> RECORDED INFORMATION:
-------------------------

(** X21.  [sadd] and [srem] keep a set as the keys of a dict.  On a key
    that holds a dict, [sadd] answers True and adds the member (adding it
    again changes nothing more), [srem] of a member answers True and removes
    it, and [srem] of what is no member answers False and changes nothing;
    on a key that holds a text, [sadd] raises [TypeError] and changes
    nothing. *)
Theorem X21_sadd_srem key member d (m : gmap string MockData.PyVal) :
  d !! key = Some (MockData.EDict m) →
  let d1 := (MockData.sadd key member d).2 in
  MockData.sadd key member d
  = (MockData.Returned true,
     <[key := MockData.EDict (<[member := MockData.VInt 1]> m)]> d)
  ∧ MockData.sadd key member d1 = (MockData.Returned true, d1)
  ∧ MockData.srem key member d1
    = (MockData.Returned true, <[key := MockData.EDict (base.delete member m)]> d)
  ∧ MockData.srem key member (MockData.srem key member d1).2
    = (MockData.Returned false, <[key := MockData.EDict (base.delete member m)]> d)
  ∧ (∀ (k : string) (s : string),
       d !! k = Some (MockData.EVal (MockData.VStr s)) →
       MockData.sadd k member d = (MockData.Failed MockData.PyTypeError, d)).
Proof.
  intros Hd d1.
  assert (MockData.sadd key member d
          = (MockData.Returned true,
             <[key := MockData.EDict (<[member := MockData.VInt 1]> m)]> d)) as Hadd.
  { unfold MockData.sadd. by rewrite Hd. }
  unfold d1. rewrite Hadd. cbn [snd]. split; [done|]. split; [|split; [|split]].
  - unfold MockData.sadd. rewrite lookup_insert_eq. cbn [default from_option id].
    by rewrite !insert_insert_eq.
  - unfold MockData.srem. rewrite lookup_insert_eq, lookup_insert_eq.
    by rewrite insert_insert_eq, delete_insert_eq.
  - unfold MockData.srem at 2. rewrite lookup_insert_eq, lookup_insert_eq. cbn [snd].
    rewrite insert_insert_eq, delete_insert_eq.
    unfold MockData.srem. by rewrite lookup_insert_eq, lookup_delete_eq.
  - intros k s Hk. unfold MockData.sadd. by rewrite Hk.
Qed.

-------------------------

> TASK INSTRUCTIONS: Once the line containing "on a key that" is found, print it and every line after it through the end of the listing, exactly and alone.

> RESPONSE AREA:
    on a key that holds a text, [sadd] raises [TypeError] and changes
    nothing. *)
Theorem X21_sadd_srem key member d (m : gmap string MockData.PyVal) :
  d !! key = Some (MockData.EDict m) →
  let d1 := (MockData.sadd key member d).2 in
  MockData.sadd key member d
  = (MockData.Returned true,
     <[key := MockData.EDict (<[member := MockData.VInt 1]> m)]> d)
  ∧ MockData.sadd key member d1 = (MockData.Returned true, d1)
  ∧ MockData.srem key member d1
    = (MockData.Returned true, <[key := MockData.EDict (base.delete member m)]> d)
  ∧ MockData.srem key member (MockData.srem key member d1).2
    = (MockData.Returned false, <[key := MockData.EDict (base.delete member m)]> d)
  ∧ (∀ (k : string) (s : string),
       d !! k = Some (MockData.EVal (MockData.VStr s)) →
       MockData.sadd k member d = (MockData.Failed MockData.PyTypeError, d)).
Proof.
  intros Hd d1.
  assert (MockData.sadd key member d
          = (MockData.Returned true,
             <[key := MockData.EDict (<[member := MockData.VInt 1]> m)]> d)) as Hadd.
  { unfold MockData.sadd. by rewrite Hd. }
  unfold d1. rewrite Hadd. cbn [snd]. split; [done|]. split; [|split; [|split]].
  - unfold MockData.sadd. rewrite lookup_insert_eq. cbn [default from_option id].
    by rewrite !insert_insert_eq.
  - unfold MockData.srem. rewrite lookup_insert_eq, lookup_insert_eq.
    by rewrite insert_insert_eq, delete_insert_eq.
  - unfold MockData.srem at 2. rewrite lookup_insert_eq, lookup_insert_eq. cbn [snd].
    rewrite insert_insert_eq, delete_insert_eq.
    unfold MockData.srem. by rewrite lookup_insert_eq, lookup_delete_eq.
  - intros k s Hk. unfold MockData.sadd. by rewrite Hk.
Qed.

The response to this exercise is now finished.